What the task asks = Set down each line from the start of the material exactly, please, up to and including the one that contains "useCpeCalculator (pre ++ d".

___

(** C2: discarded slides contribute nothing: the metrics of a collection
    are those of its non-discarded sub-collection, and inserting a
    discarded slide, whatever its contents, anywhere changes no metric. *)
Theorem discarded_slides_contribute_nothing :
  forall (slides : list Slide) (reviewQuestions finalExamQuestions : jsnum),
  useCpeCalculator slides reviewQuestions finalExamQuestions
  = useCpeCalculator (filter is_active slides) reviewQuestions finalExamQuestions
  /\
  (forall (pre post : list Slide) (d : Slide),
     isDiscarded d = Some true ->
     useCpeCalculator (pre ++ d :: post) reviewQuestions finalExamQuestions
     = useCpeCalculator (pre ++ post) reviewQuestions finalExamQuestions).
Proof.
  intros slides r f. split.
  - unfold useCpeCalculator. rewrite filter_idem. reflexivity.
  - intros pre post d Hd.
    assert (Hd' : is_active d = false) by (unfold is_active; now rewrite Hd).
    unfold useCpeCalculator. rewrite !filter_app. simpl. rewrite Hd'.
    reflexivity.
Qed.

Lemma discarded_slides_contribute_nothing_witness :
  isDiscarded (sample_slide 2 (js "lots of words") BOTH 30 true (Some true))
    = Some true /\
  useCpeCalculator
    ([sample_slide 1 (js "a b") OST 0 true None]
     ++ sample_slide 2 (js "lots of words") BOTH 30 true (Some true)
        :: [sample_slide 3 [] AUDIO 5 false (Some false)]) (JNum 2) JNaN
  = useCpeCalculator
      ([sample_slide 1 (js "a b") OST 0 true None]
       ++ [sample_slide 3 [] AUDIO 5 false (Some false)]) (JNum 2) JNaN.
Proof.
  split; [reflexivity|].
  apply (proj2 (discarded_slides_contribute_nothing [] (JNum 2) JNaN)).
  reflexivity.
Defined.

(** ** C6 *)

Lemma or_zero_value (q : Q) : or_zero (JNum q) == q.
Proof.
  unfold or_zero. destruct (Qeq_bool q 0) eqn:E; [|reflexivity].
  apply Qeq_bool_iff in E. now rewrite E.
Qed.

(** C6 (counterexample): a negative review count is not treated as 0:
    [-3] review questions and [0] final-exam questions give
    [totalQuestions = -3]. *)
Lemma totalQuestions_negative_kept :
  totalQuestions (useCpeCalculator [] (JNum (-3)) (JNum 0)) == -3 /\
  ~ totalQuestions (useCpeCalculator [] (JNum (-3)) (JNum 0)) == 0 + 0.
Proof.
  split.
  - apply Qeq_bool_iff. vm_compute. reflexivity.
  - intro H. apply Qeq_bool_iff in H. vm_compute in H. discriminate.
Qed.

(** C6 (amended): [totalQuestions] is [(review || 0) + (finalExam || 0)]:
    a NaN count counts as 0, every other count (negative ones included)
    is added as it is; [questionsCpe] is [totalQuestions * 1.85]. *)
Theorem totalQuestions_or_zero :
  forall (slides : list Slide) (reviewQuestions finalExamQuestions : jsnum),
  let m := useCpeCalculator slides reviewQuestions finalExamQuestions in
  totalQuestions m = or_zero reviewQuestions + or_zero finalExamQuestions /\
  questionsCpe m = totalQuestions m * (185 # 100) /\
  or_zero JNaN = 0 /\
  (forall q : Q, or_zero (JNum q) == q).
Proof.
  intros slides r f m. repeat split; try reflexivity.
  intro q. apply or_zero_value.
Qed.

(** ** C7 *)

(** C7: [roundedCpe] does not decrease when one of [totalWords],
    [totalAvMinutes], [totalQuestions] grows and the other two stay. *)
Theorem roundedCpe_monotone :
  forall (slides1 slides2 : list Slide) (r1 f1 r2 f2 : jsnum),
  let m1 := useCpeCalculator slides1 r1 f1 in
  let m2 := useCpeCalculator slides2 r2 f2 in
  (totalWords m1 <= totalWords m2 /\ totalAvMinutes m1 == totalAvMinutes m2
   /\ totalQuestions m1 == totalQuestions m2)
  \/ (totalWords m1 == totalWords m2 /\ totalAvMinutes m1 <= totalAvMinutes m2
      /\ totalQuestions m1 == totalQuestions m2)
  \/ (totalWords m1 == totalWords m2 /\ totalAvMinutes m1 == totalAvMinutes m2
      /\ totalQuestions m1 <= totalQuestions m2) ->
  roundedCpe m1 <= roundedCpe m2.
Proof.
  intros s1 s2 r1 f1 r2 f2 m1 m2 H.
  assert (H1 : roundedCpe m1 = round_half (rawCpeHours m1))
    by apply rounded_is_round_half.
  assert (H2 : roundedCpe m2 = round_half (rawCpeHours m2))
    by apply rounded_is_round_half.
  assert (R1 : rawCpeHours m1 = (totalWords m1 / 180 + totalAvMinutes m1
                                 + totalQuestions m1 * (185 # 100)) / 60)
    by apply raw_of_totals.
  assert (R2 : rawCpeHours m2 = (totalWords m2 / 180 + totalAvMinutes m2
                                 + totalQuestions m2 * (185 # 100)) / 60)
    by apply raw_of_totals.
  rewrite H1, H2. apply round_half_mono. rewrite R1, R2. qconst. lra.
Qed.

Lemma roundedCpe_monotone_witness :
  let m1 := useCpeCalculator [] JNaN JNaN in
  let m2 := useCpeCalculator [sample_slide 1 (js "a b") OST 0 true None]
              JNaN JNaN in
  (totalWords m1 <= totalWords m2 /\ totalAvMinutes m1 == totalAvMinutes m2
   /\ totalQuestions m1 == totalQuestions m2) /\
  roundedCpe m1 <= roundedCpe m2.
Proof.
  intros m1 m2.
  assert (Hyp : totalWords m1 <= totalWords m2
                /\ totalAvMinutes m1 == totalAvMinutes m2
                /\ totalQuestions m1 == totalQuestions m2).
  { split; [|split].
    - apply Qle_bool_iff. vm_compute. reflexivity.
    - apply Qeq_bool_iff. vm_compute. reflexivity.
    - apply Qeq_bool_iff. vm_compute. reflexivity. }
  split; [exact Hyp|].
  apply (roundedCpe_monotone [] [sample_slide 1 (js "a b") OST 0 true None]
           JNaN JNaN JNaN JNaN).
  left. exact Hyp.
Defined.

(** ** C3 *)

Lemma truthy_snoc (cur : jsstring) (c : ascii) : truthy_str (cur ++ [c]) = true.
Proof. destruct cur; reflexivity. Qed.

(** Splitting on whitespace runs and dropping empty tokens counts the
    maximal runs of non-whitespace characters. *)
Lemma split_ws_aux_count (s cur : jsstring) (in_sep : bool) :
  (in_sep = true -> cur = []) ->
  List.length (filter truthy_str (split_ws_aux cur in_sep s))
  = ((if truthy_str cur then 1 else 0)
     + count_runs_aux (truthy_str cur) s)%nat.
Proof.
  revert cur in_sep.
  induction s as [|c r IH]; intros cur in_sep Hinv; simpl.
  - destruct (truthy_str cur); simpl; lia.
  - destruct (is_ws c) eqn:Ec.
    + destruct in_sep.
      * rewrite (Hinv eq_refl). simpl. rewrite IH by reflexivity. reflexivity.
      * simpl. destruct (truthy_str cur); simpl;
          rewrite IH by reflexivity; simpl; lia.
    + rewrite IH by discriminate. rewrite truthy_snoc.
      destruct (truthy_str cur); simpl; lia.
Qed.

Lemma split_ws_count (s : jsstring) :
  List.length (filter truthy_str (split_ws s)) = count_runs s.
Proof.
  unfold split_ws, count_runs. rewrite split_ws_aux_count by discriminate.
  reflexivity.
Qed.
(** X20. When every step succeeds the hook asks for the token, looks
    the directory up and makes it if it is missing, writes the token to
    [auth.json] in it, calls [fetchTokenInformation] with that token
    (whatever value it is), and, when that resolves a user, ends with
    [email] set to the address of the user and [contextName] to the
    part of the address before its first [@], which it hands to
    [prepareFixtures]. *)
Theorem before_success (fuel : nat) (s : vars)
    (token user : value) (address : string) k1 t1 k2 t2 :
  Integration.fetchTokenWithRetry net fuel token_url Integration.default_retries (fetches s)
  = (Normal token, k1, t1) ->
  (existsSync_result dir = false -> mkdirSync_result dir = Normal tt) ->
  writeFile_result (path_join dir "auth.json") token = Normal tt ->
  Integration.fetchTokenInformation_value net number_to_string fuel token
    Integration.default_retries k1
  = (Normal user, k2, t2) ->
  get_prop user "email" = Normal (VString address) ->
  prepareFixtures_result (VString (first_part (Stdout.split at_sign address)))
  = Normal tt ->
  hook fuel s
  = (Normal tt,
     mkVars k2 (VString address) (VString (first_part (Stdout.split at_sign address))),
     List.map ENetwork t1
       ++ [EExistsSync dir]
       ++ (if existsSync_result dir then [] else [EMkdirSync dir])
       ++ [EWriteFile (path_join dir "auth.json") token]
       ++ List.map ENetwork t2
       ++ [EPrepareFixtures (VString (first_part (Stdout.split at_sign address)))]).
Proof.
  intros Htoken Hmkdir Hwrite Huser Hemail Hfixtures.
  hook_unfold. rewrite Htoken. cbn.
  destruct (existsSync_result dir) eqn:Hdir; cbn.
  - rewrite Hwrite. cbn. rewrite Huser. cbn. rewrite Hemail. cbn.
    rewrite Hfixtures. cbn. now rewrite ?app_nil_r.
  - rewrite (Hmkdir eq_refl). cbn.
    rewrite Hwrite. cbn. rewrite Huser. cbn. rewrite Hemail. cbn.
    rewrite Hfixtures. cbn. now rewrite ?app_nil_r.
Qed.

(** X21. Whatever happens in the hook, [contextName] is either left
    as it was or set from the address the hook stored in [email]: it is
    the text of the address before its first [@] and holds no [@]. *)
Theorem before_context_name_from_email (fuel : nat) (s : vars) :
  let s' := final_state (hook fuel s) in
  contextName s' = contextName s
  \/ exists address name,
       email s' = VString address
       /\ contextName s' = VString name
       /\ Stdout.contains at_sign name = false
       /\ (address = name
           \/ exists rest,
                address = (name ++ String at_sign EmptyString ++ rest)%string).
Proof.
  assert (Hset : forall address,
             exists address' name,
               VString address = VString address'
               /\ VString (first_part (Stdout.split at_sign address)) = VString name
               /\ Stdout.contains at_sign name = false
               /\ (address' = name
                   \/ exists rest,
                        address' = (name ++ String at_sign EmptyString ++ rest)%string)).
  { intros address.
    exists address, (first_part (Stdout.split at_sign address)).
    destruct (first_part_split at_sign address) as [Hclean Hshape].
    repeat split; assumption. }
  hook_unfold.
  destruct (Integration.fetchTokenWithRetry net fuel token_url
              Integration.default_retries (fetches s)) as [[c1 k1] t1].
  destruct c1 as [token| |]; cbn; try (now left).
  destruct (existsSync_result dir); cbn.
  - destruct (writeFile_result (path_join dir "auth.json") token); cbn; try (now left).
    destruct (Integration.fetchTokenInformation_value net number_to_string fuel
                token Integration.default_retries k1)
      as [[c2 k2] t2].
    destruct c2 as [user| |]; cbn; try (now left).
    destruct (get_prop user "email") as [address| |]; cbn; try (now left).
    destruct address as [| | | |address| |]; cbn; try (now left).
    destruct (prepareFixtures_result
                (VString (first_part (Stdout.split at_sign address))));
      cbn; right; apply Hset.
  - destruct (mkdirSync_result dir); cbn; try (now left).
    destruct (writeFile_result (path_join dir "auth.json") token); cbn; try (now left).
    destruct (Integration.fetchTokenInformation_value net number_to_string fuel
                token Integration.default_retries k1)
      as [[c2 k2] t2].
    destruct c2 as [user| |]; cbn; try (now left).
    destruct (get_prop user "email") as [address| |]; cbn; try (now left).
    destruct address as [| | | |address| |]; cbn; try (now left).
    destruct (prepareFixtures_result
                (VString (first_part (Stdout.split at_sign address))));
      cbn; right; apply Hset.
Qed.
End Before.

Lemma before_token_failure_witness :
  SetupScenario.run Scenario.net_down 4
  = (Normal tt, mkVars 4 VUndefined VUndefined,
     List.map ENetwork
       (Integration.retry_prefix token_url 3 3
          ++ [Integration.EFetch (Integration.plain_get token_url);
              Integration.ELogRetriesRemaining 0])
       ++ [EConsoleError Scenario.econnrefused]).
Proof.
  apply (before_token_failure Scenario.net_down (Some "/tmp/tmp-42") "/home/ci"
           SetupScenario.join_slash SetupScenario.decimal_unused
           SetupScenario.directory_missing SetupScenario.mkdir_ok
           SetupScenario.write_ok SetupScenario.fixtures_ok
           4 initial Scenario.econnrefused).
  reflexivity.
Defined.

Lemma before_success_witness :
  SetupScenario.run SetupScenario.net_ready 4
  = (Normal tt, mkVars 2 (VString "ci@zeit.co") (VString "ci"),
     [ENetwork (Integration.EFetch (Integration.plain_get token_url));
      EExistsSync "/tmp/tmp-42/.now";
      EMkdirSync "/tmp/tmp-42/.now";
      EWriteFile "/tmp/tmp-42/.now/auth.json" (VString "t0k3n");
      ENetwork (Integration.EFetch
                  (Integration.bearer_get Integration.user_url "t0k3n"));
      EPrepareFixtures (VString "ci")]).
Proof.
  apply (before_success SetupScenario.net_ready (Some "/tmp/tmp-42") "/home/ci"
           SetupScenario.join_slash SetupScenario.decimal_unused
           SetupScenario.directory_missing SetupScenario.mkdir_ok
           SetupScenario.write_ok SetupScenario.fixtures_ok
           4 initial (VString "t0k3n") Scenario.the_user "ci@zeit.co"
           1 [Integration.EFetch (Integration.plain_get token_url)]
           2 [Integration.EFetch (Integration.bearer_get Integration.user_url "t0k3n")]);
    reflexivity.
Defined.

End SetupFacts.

___

Solution below =
(** C2: discarded slides contribute nothing: the metrics of a collection
    are those of its non-discarded sub-collection, and inserting a
    discarded slide, whatever its contents, anywhere changes no metric. *)
Theorem discarded_slides_contribute_nothing :
  forall (slides : list Slide) (reviewQuestions finalExamQuestions : jsnum),
  useCpeCalculator slides reviewQuestions finalExamQuestions
  = useCpeCalculator (filter is_active slides) reviewQuestions finalExamQuestions
  /\
  (forall (pre post : list Slide) (d : Slide),
     isDiscarded d = Some true ->
     useCpeCalculator (pre ++ d :: post) reviewQuestions finalExamQuestions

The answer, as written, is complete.